◆ The task: The lines you return must be all those in the data that hold the string "setb".

◆ Material provided:
(** Slots of an indirect block: the word is stored in that block. *)
Lemma fill_indirect s i k b s1 a : bufs_ok s1 -> file_ok s i -> allocated sb s b s1 -> 14 <= k < 270 -> addr s i k = 0 ->
  a = addr s i (12 + (k - 14) `div` 128) -> a <> 0 ->
  filled s i k b (setb a (splice (Z.to_nat (4 * ((k - 14) `mod` 128))) (le32 b) (blk s1 a)) s1) i.
Proof.
  intros Hok F Ha Hk Hk0 Ea Ha0. pose proof Ha as (Hb & _). destruct (file_taken s i b s1 F Ha) as (F1 & _ & Hadr1 & Hblk1 & Hnb).
  pose proof (ind_range k Hk) as [Hj Hm]. set (j := 12 + (k - 14) `div` 128) in *. rewrite Ea in Ha0. destruct (f_data _ _ F j ltac:(lia) Ha0) as [Hda Hua]. rewrite <- Ea in *.
  pose proof (data_pos a Hda) as Hpa. pose proof (data_pos b Hb) as Hpb.
  apply (fill_ok s i k b s1); try done; [lia|apply F| | | | |].
  - unfold entry. destruct (inum_blk sb Hsb _ (f_inum _ _ F)) as (_ & _ & ?). rewrite blk_set, (proj2 (Z.eqb_neq _ a)) by lia. apply (f_sync _ _ F1).
  - intros n Hn _. destruct (inum_blk sb Hsb n Hn) as (_ & _ & ?). unfold entry. by rewrite blk_set, (proj2 (Z.eqb_neq _ a)) by lia.
  - intros c Hc. unfold used. pose proof (bmap_range sb Hsb c Hc). by rewrite blk_set, (proj2 (Z.eqb_neq _ a)) by lia.
  - intros c Hc H12 H13. rewrite blk_set. destruct (Z.eqb_spec c a) as [->|]; [|done]. assert (j = 12 \/ j = 13) as [E|E] by lia; rewrite E in Ea; congruence.
  - intros k' Hk'. destruct (decide (k' < 14)) as [H14|H14].
    { unfold addr at 1. rewrite (proj2 (Z.ltb_lt k' 14)) by lia. rewrite (proj2 (Z.eqb_neq k' k)) by lia. unfold addr. by rewrite (proj2 (Z.ltb_lt k' 14)) by lia. }
    rewrite (addr_ind _ i k'), (addr_ind s i k') by lia. destruct (ind_range k' ltac:(lia)) as [Hj' Hm']. set (j' := 12 + (k' - 14) `div` 128) in *.
    assert (E1 : addr (setb a (splice (Z.to_nat (4 * ((k - 14) `mod` 128))) (le32 b) (blk s1 a)) s1) i j' = addr s i j') by (unfold addr; by rewrite (proj2 (Z.ltb_lt j' 14)) by lia).
    rewrite E1. cbv zeta. destruct (Z.eqb_spec (addr s i j') 0) as [E0|E0].
    { rewrite (proj2 (Z.eqb_neq k' k)); [done|]. intros ->. exact (Ha0 (eq_trans Ea E0)). }
    rewrite blk_set. destruct (Z.eqb_spec (addr s i j') a) as [Eq|Eq].
    + assert (j' = j) by (apply (f_inj _ _ F); [lia|lia|congruence|done]). rewrite word_put by (try apply Hok; lia). rewrite Ea, (Hblk1 j) by (lia || congruence). rewrite Eq, Ea.
      pose proof (Z.div_mod (k - 14) 128 ltac:(lia)). pose proof (Z.div_mod (k' - 14) 128 ltac:(lia)). destruct (Z.eqb_spec ((k' - 14) `mod` 128) ((k - 14) `mod` 128)), (Z.eqb_spec k' k); subst j j'; (done || lia).
    + rewrite (proj2 (Z.eqb_neq k' k)) by (intros ->; exact (Eq (eq_sym Ea))). by rewrite Hblk1 by (lia || done).
Qed.

(** ** The block of an offset *)

(** What [get_data_block] leaves of a file: its contents, and all of it when
    nothing may be allocated. *)
Record kept (alloc : bool) s i s' i' : Prop := {
  k_bufs : bufs_ok s';
  k_file : file_ok s' i';
  k_grow : grow s i s' i';
  k_size : i_size i' = i_size i;
  k_bytes : forall o, 0 <= o < SFS_MAX_FILE_SIZE -> fbyte s' i' o = fbyte s i o;
  k_pin : forall b, pin s' b = pin s b;
  k_same : alloc = false -> i' = i /\ blocks s' = blocks s;
}.

Lemma kept_refl alloc s i : bufs_ok s -> file_ok s i -> kept alloc s i s i.
Proof. by split. Qed.

Lemma file_kept_trans alloc s i s1 i1 s2 i2 : kept alloc s i s1 i1 -> kept alloc s1 i1 s2 i2 -> kept alloc s i s2 i2.
Proof.
  intros [A1 A2 A3 A4 A5 A6 A7] [B1 B2 B3 B4 B5 B6 B7]. split; try done.
  - by apply (grow_trans s i s1 i1 s2 i2).
  - congruence.
  - intros o Ho. by rewrite B5, A5.
  - intros b. by rewrite B6.
  - intros E. destruct (A7 E), (B7 E). split; congruence.
Qed.

(** Only the blocks matter to a file. *)
Lemma file_ok_blocks s t i : blocks t = blocks s -> file_ok s i -> file_ok t i.
Proof. destruct s, t. simpl. intros -> []. by split. Qed.

Lemma grow_blocks s i s' t i' : blocks t = blocks s' -> grow s i s' i' -> grow s i t i'.
Proof. destruct s', t. simpl. intros -> []. by split. Qed.

Lemma grow_blocks_l s t i s' i' : blocks t = blocks s -> grow s i s' i' -> grow t i s' i'.
Proof. destruct s, t. simpl. intros -> []. by split. Qed.

Lemma fbyte_blocks s t i o : blocks t = blocks s -> fbyte t i o = fbyte s i o.
Proof. destruct s, t. simpl. by intros ->. Qed.

(** Locking, unlocking and references leave the file alone. *)
Lemma kept_view alloc s t i : blocks t = blocks s -> (forall b, pin t b = pin s b) -> bufs_ok t -> file_ok s i -> kept alloc s i t i.
Proof.
  intros E Hp Hok F. split; try done.
  - by apply (file_ok_blocks s).
  - apply (grow_blocks s i s t i E), grow_refl.
  - intros o _. by apply fbyte_blocks.
Qed.

Lemma filled_kept s i k b s' i' : bufs_ok s' -> (forall b, pin s' b = pin s b) -> filled s i k b s' i' -> kept true s i s' i'.
Proof. intros Hok Hp []. by split. Qed.

Lemma set_addr_ok (s : sfs) p i k b : inodes s !! p = Some i -> bufs_ok (bf s) -> inum_ok sb (i_inum i) -> inum_to_blk (i_inum i) ∉ locked (bf s) ->
  length (i_addrs i) = 14%nat -> 0 <= k < 14 ->
  exists st, let i' := set_state st (set_addrs (<[Z.to_nat k := b]> (i_addrs i)) i) in
    set_addr p k b s = Ret tt (mkSfs (put_inode i' (bf s)) (<[p := i']> (inodes s))).
Proof.
  intros Hp Hok Hi Hl Hlen Hk. unfold set_addr. rewrite (bind_geti _ _ _ _ Hp).
  destruct (lookup_lt_is_Some_2 (i_addrs i) (Z.to_nat k)) as [x Hx]; [lia|]. rewrite Hx. unfold of_option. rewrite bind_ret.
  erewrite bind_updi by exact Hp. exists (set_state_bit (set_state_bit (i_state i) INODE_DIRTY true) INODE_DIRTY false). cbv zeta. erewrite bind_Ret.
  2: { apply (write_inode_ok sb Hsb); [apply lookup_insert_eq|exact Hok|exact Hi|exact Hl]. }
  unfold ret. simpl inodes. rewrite insert_insert_eq. reflexivity.
Qed.

(** The file at [p] after a step on the whole state. *)
Definition stepped (alloc : bool) (s : sfs) (p : Z) i (s' : sfs) i' : Prop :=
  inodes s' = <[p := i']> (inodes s) /\ kept alloc (bf s) i (bf s') i'.

Lemma stepped_trans alloc (s s1 s2 : sfs) p i i1 i2 : stepped alloc s p i s1 i1 -> stepped alloc s1 p i1 s2 i2 -> stepped alloc s p i s2 i2.
Proof. intros [E1 K1] [E2 K2]. split; [by rewrite E2, E1, insert_insert_eq|by apply (file_kept_trans alloc _ _ _ _ _ _ K1)]. Qed.

Lemma stepped_view alloc (s : sfs) p i t : inodes s !! p = Some i -> file_ok (bf s) i -> blocks t = blocks (bf s) -> (forall b, pin t b = pin (bf s) b) -> bufs_ok t ->
  stepped alloc s p i (mkSfs t (inodes s)) i.
Proof. intros. split; [simpl; by rewrite insert_id|by apply kept_view]. Qed.

Lemma stepped_lookup alloc (s s' : sfs) p i i' : stepped alloc s p i s' i' -> inodes s' !! p = Some i'.
Proof. intros [-> _]. apply lookup_insert_eq. Qed.

Lemma addr_top s i k : length (i_addrs i) = 14%nat -> 0 <= k < 14 -> i_addrs i !! Z.to_nat k = Some (addr s i k).
Proof.
  intros Hl Hk. unfold addr. rewrite (proj2 (Z.ltb_lt k 14)) by lia. by destruct (lookup_lt_is_Some_2 (i_addrs i) (Z.to_nat k)) as [x ->]; [lia|].
Qed.

(** The error when a block is missing. *)
Definition no_block (alloc : bool) : err_t := if alloc then ERR_NORES else ERR_NOTEXIST.

Lemma no_block_err alloc : negb (no_block alloc =? ERR_OK) = true.
Proof. by destruct alloc. Qed.

(** No data block of the bitmap is free. *)
Definition full s : Prop := forall b, s_data_start sb <= b < s_data_start sb + s_size sb `div` 8 * 8 -> used sb s b = true.

Lemma alloc_addr_ok (s : sfs) p i k : inodes s !! p = Some i -> bufs_ok (bf s) -> file_ok (bf s) i -> locked (bf s) = ∅ -> 0 <= k < 14 -> addr (bf s) i k = 0 ->
  exists e b (s' : sfs) i', alloc_addr sb p k s = Ret (e, b) s' /\ stepped true s p i s' i' /\ locked (bf s') = ∅ /\
    ((e = ERR_OK /\ b = addr (bf s') i' k /\ b <> 0) \/ (e = ERR_NORES /\ full (bf s'))).
Proof.
  intros Hp Hok F Hl Hk H0. unfold alloc_addr.
  destruct (alloc_data_block_ok sb Hsb (bf s) Hok) as (e & b & t & E & Hcase); [rewrite Hl; intros ? []%elem_of_empty|].
  rewrite (bind_onb _ _ _ _ _ E). destruct Hcase as [[-> Ha]|(-> & -> & Hfull)]; cbn [fst snd].
  - cbn [negb Z.eqb ERR_OK]. destruct (allocated_ok _ _ _ Hok Ha) as (Hok1 & Hl1 & Hp1). pose proof (f_inum _ _ F) as Hi.
    destruct (set_addr_ok (mkSfs t (inodes s)) p i k b Hp Hok1 Hi) as [st E2]; [simpl; rewrite Hl1, Hl; apply not_elem_of_empty|apply F|done|]. cbv zeta in E2.
    rewrite (bind_Ret _ _ _ _ _ E2). pose proof (fill_inode (bf s) i k b t st Hok1 F Ha Hk H0) as Hf. cbv zeta in Hf. set (i' := set_state st _) in *.
    eexists _, _, _, i'. split; [done|]. simpl. split; [|split; [by rewrite Hl1|left]].
    + split; [done|]. apply (filled_kept _ _ k b); [|intros c; unfold pin; simpl; by rewrite Hp1|done].
      apply (put_inode_ok sb Hsb i' t); [done|done|]. simpl. rewrite length_insert. apply F.
    + split; [done|]. destruct Ha as (Hb & _). pose proof (data_pos b Hb). rewrite (fl_addr _ _ _ _ _ _ Hf), Z.eqb_refl by lia. lia.
  - eexists _, _, (mkSfs (bf s) (inodes s)), i. split; [done|]. split; [by apply stepped_view|]. split; [done|]. by right.
Qed.

Lemma direct_block_ok (s : sfs) p i n alloc : inodes s !! p = Some i -> bufs_ok (bf s) -> file_ok (bf s) i -> locked (bf s) = ∅ -> 0 <= n < 12 ->
  exists e b (s' : sfs) i', direct_block sb p n alloc s = Ret (e, b, None) s' /\ stepped alloc s p i s' i' /\ locked (bf s') = ∅ /\
    ((e = ERR_OK /\ b = addr (bf s') i' n /\ b <> 0) \/ (e = no_block alloc /\ addr (bf s) i n = 0 /\ (alloc = true -> full (bf s')))).
Proof.
  intros Hp Hok F Hl Hn. unfold direct_block. rewrite (bind_geti _ _ _ _ Hp), (addr_top (bf s) i n) by (apply F || lia). unfold of_option. rewrite bind_ret.
  destruct (Z.eqb_spec (addr (bf s) i n) 0) as [E|E]; cbn [negb].
  - destruct alloc; cbn [negb].
    + destruct (alloc_addr_ok s p i n Hp Hok F Hl ltac:(lia) E) as (e & b & s' & i' & E2 & H1 & H2 & H3). rewrite (bind_Ret _ _ _ _ _ E2).
      exists e, b, s', i'. split; [done|]. split_and!; [done..|]. destruct H3 as [|[? ?]]; [by left|by right].
    + eexists _, _, (mkSfs (bf s) (inodes s)), i. split; [by destruct s|]. split; [by apply stepped_view|]. split; [done|]. by right.
  - eexists _, _, (mkSfs (bf s) (inodes s)), i. split; [by destruct s|]. split; [by apply stepped_view|]. split; [done|]. by left.
Qed.

Lemma indirect_addr_ok (s : sfs) p i j alloc : inodes s !! p = Some i -> bufs_ok (bf s) -> file_ok (bf s) i -> locked (bf s) = ∅ -> 12 <= j < 14 ->
  exists e (s' : sfs) i', indirect_addr sb p j alloc s = Ret e s' /\ stepped alloc s p i s' i' /\ locked (bf s') = ∅ /\
    ((e = ERR_OK /\ addr (bf s') i' j <> 0) \/ (e = no_block alloc /\ addr (bf s) i j = 0 /\ (alloc = true -> full (bf s')))).
Proof.
  intros Hp Hok F Hl Hj. unfold indirect_addr. rewrite (bind_geti _ _ _ _ Hp), (addr_top (bf s) i j) by (apply F || lia). unfold of_option. rewrite bind_ret.
  destruct (Z.eqb_spec (addr (bf s) i j) 0) as [E|E]; cbn [negb].
  - destruct alloc; cbn [negb].
    + destruct (alloc_addr_ok s p i j Hp Hok F Hl ltac:(lia) E) as (e & b & s' & i' & E2 & H1 & H2 & H3). rewrite (bind_Ret _ _ _ _ _ E2).
      exists e, s', i'. split; [done|]. split_and!; [done..|]. destruct H3 as [(-> & -> & ?)|[-> ?]]; [by left|by right].
    + eexists _, (mkSfs (bf s) (inodes s)), i. split; [by destruct s|]. split; [by apply stepped_view|]. split; [done|]. by right.
  - eexists _, (mkSfs (bf s) (inodes s)), i. split; [by destruct s|]. split; [by apply stepped_view|]. split; [done|]. by left.
Qed.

◆ Answer box:
  filled s i k b (setb a (splice (Z.to_nat (4 * ((k - 14) `mod` 128))) (le32 b) (blk s1 a)) s1) i.
    assert (E1 : addr (setb a (splice (Z.to_nat (4 * ((k - 14) `mod` 128))) (le32 b) (blk s1 a)) s1) i j' = addr s i j') by (unfold addr; by rewrite (proj2 (Z.ltb_lt j' 14)) by lia).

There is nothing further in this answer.